Saved entries:

(** A search result without a position is never refused as a starter:
    [can_add_starter] looks the empty position up as it is, where no starter
    is ever counted, while [validate_lineup] counts the stored row under
    "UNK".  The row is appended as a starter whatever the table holds, and
    the lineup is invalid afterwards as soon as it already had a starter
    counted under "UNK". *)
Theorem search_result_without_position_passes_limit
    (db : Roster) (player_id : option string) (full_name : string)
    (position_field team_field : option string) :
  position_field = None \/ position_field = Some "" ->
  can_add_starter (map row_dict (rows db)) "" = true
  /\ rows (fst (add_from_search db player_id full_name position_field team_field
                  "starter"))
     = (rows db
          ++ [mkRow (next_id db) full_name ""
                (upper (match team_field with Some s => s | None => "" end))
                player_id 0.0 true])%list
  /\ ((1 <= starters_at (map row_dict (rows db)) "UNK")%Z ->
      ~ lineup_valid
          (fst (add_from_search db player_id full_name position_field team_field
                  "starter"))).
Proof.
  intros Hfield.
  assert (Hcan : can_add_starter (map row_dict (rows db)) "" = true).
  { rewrite can_add_starter_counts. simpl upper.
    rewrite starters_at_empty_position. reflexivity. }
  assert (Hrun : add_from_search db player_id full_name position_field team_field
                   "starter"
                 = (with_row db full_name ""
                      (upper (match team_field with Some s => s | None => "" end))
                      player_id 0.0 true,
                    Flashed
                      [("success",
                        "Added " ++ full_name
                          ++ " from live search to your roster as starter.")])).
  { unfold add_from_search.
    destruct Hfield as [-> | ->]; simpl upper at 1 2 3; rewrite Hcan; reflexivity. }
  rewrite Hrun. simpl fst. split; [exact Hcan|]. split; [reflexivity|].
  intros Hunk Hvalid. unfold lineup_valid in Hvalid.
  rewrite lineup_within_limits in Hvalid. specialize (Hvalid "UNK").
  unfold with_row in Hvalid. simpl rows in Hvalid. rewrite map_app in Hvalid.
  rewrite starters_at_app in Hvalid.
  change (starters_at (map row_dict [_]) "UNK") with 1%Z in Hvalid.
  change (limit_of "UNK") with 1%Z in Hvalid. lia.
Qed.

(** A second search result without a position, after a first one. *)
Lemma search_result_without_position_passes_limit_witness :
  ~ lineup_valid
      (fst (add_from_search
              (fst (add_from_search (mkRoster 1 []) None "Al" None None "starter"))
              None "Bo" (Some "") (Some "kc") "starter")).
Proof.
  apply (search_result_without_position_passes_limit
           (fst (add_from_search (mkRoster 1 []) None "Al" None None "starter"))
           None "Bo" (Some "") (Some "kc")).
  - right. reflexivity.
  - vm_compute. discriminate.
Defined.

(** At the limit of a position the two routes differ: [add_player] goes on
    to store the player as a bench player, and [add_from_search] stores
    nothing.  The insert of [add_player] succeeds unless the projection is
    NaN, which the table refuses: the route then raises and nothing is
    stored. *)
Theorem limit_reached_demotes_or_refuses
    (db : Roster) (name_field position_field team_field is_starter_field : string)
    (projection : float) (player_id : option string) (full_name : string)
    (search_team : option string) :
  let position := upper (strip position_field) in
  strip name_field <> "" ->
  position <> "" ->
  (limit_of position <= starters_at (map row_dict (rows db)) position)%Z ->
  (PrimFloat.is_nan projection = false ->
     rows (fst (add_player db name_field position_field team_field is_starter_field
                  projection))
     = (rows db
          ++ [mkRow (next_id db) (strip name_field) position
                (upper (strip team_field)) None projection false])%list)
  /\ (PrimFloat.is_nan projection = true ->
        add_player db name_field position_field team_field is_starter_field
          projection
        = (db, IntegrityError))
  /\ fst (add_from_search db player_id full_name (Some position) search_team "starter")
     = db.
Proof.
  cbv zeta. intros Hname Hpos Hfull.
  assert (Hcan : can_add_starter (map row_dict (rows db)) (upper (strip position_field))
                 = false).
  { rewrite can_add_starter_counts, upper_idempotent. apply Z.ltb_ge. exact Hfull. }
  apply String.eqb_neq in Hname, Hpos.
  split; [|split].
  - intros Hnum. unfold add_player, insert_row.
    rewrite Hname, Hpos, Hcan, Hnum. simpl.
    now destruct (String.eqb (lower is_starter_field) "true").
  - intros Hnan. unfold add_player, insert_row.
    rewrite Hname, Hpos, Hnan. reflexivity.
  - unfold add_from_search. rewrite upper_idempotent, Hcan. reflexivity.
Qed.

(** A second quarterback, by the form with a projection of 18 and with
    "nan", and by the search. *)
Lemma limit_reached_demotes_or_refuses_witness :
  let db := fst (add_player (mkRoster 1 []) "Al" "qb" "kc" "true" 20) in
  map row_is_starter (rows (fst (add_player db "Bo" " Qb " "" "true" 18)))
  = [true; false]
  /\ add_player db "Bo" " Qb " "" "true" nan = (db, IntegrityError)
  /\ fst (add_from_search db None "Bo" (Some "QB") None "starter") = db.
Proof.
  cbv zeta.
  destruct (limit_reached_demotes_or_refuses
              (fst (add_player (mkRoster 1 []) "Al" "qb" "kc" "true" 20))
              "Bo" " Qb " "" "true" 18 None "Bo" None) as [Hadd [_ Hsearch]].
  - discriminate.
  - discriminate.
  - vm_compute. discriminate.
  - destruct (limit_reached_demotes_or_refuses
                (fst (add_player (mkRoster 1 []) "Al" "qb" "kc" "true" 20))
                "Bo" " Qb " "" "true" nan None "Bo" None) as [_ [Hnan _]].
    + discriminate.
    + discriminate.
    + vm_compute. discriminate.
    + split; [rewrite (Hadd eq_refl); reflexivity|].
      split; [exact (Hnan eq_refl)|exact Hsearch].
Defined.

Exercise brief →
Give the entries again in full, with nothing changed.

Exercise answer →
(** A search result without a position is never refused as a starter:
    [can_add_starter] looks the empty position up as it is, where no starter
    is ever counted, while [validate_lineup] counts the stored row under
    "UNK".  The row is appended as a starter whatever the table holds, and
    the lineup is invalid afterwards as soon as it already had a starter
    counted under "UNK". *)
Theorem search_result_without_position_passes_limit
    (db : Roster) (player_id : option string) (full_name : string)
    (position_field team_field : option string) :
  position_field = None \/ position_field = Some "" ->
  can_add_starter (map row_dict (rows db)) "" = true
  /\ rows (fst (add_from_search db player_id full_name position_field team_field
                  "starter"))
     = (rows db
          ++ [mkRow (next_id db) full_name ""
                (upper (match team_field with Some s => s | None => "" end))
                player_id 0.0 true])%list
  /\ ((1 <= starters_at (map row_dict (rows db)) "UNK")%Z ->
      ~ lineup_valid
          (fst (add_from_search db player_id full_name position_field team_field
                  "starter"))).
Proof.
  intros Hfield.
  assert (Hcan : can_add_starter (map row_dict (rows db)) "" = true).
  { rewrite can_add_starter_counts. simpl upper.
    rewrite starters_at_empty_position. reflexivity. }
  assert (Hrun : add_from_search db player_id full_name position_field team_field
                   "starter"
                 = (with_row db full_name ""
                      (upper (match team_field with Some s => s | None => "" end))
                      player_id 0.0 true,
                    Flashed
                      [("success",
                        "Added " ++ full_name
                          ++ " from live search to your roster as starter.")])).
  { unfold add_from_search.
    destruct Hfield as [-> | ->]; simpl upper at 1 2 3; rewrite Hcan; reflexivity. }
  rewrite Hrun. simpl fst. split; [exact Hcan|]. split; [reflexivity|].
  intros Hunk Hvalid. unfold lineup_valid in Hvalid.
  rewrite lineup_within_limits in Hvalid. specialize (Hvalid "UNK").
  unfold with_row in Hvalid. simpl rows in Hvalid. rewrite map_app in Hvalid.
  rewrite starters_at_app in Hvalid.
  change (starters_at (map row_dict [_]) "UNK") with 1%Z in Hvalid.
  change (limit_of "UNK") with 1%Z in Hvalid. lia.
Qed.

(** A second search result without a position, after a first one. *)
Lemma search_result_without_position_passes_limit_witness :
  ~ lineup_valid
      (fst (add_from_search
              (fst (add_from_search (mkRoster 1 []) None "Al" None None "starter"))
              None "Bo" (Some "") (Some "kc") "starter")).
Proof.
  apply (search_result_without_position_passes_limit
           (fst (add_from_search (mkRoster 1 []) None "Al" None None "starter"))
           None "Bo" (Some "") (Some "kc")).
  - right. reflexivity.
  - vm_compute. discriminate.
Defined.

(** At the limit of a position the two routes differ: [add_player] goes on
    to store the player as a bench player, and [add_from_search] stores
    nothing.  The insert of [add_player] succeeds unless the projection is
    NaN, which the table refuses: the route then raises and nothing is
    stored. *)
Theorem limit_reached_demotes_or_refuses
    (db : Roster) (name_field position_field team_field is_starter_field : string)
    (projection : float) (player_id : option string) (full_name : string)
    (search_team : option string) :
  let position := upper (strip position_field) in
  strip name_field <> "" ->
  position <> "" ->
  (limit_of position <= starters_at (map row_dict (rows db)) position)%Z ->
  (PrimFloat.is_nan projection = false ->
     rows (fst (add_player db name_field position_field team_field is_starter_field
                  projection))
     = (rows db
          ++ [mkRow (next_id db) (strip name_field) position
                (upper (strip team_field)) None projection false])%list)
  /\ (PrimFloat.is_nan projection = true ->
        add_player db name_field position_field team_field is_starter_field
          projection
        = (db, IntegrityError))
  /\ fst (add_from_search db player_id full_name (Some position) search_team "starter")
     = db.
Proof.
  cbv zeta. intros Hname Hpos Hfull.
  assert (Hcan : can_add_starter (map row_dict (rows db)) (upper (strip position_field))
                 = false).
  { rewrite can_add_starter_counts, upper_idempotent. apply Z.ltb_ge. exact Hfull. }
  apply String.eqb_neq in Hname, Hpos.
  split; [|split].
  - intros Hnum. unfold add_player, insert_row.
    rewrite Hname, Hpos, Hcan, Hnum. simpl.
    now destruct (String.eqb (lower is_starter_field) "true").
  - intros Hnan. unfold add_player, insert_row.
    rewrite Hname, Hpos, Hnan. reflexivity.
  - unfold add_from_search. rewrite upper_idempotent, Hcan. reflexivity.
Qed.

(** A second quarterback, by the form with a projection of 18 and with
    "nan", and by the search. *)
Lemma limit_reached_demotes_or_refuses_witness :
  let db := fst (add_player (mkRoster 1 []) "Al" "qb" "kc" "true" 20) in
  map row_is_starter (rows (fst (add_player db "Bo" " Qb " "" "true" 18)))
  = [true; false]
  /\ add_player db "Bo" " Qb " "" "true" nan = (db, IntegrityError)
  /\ fst (add_from_search db None "Bo" (Some "QB") None "starter") = db.
Proof.
  cbv zeta.
  destruct (limit_reached_demotes_or_refuses
              (fst (add_player (mkRoster 1 []) "Al" "qb" "kc" "true" 20))
              "Bo" " Qb " "" "true" 18 None "Bo" None) as [Hadd [_ Hsearch]].
  - discriminate.
  - discriminate.
  - vm_compute. discriminate.
  - destruct (limit_reached_demotes_or_refuses
                (fst (add_player (mkRoster 1 []) "Al" "qb" "kc" "true" 20))
                "Bo" " Qb " "" "true" nan None "Bo" None) as [_ [Hnan _]].
    + discriminate.
    + discriminate.
    + vm_compute. discriminate.
    + split; [rewrite (Hadd eq_refl); reflexivity|].
      split; [exact (Hnan eq_refl)|exact Hsearch].
Defined.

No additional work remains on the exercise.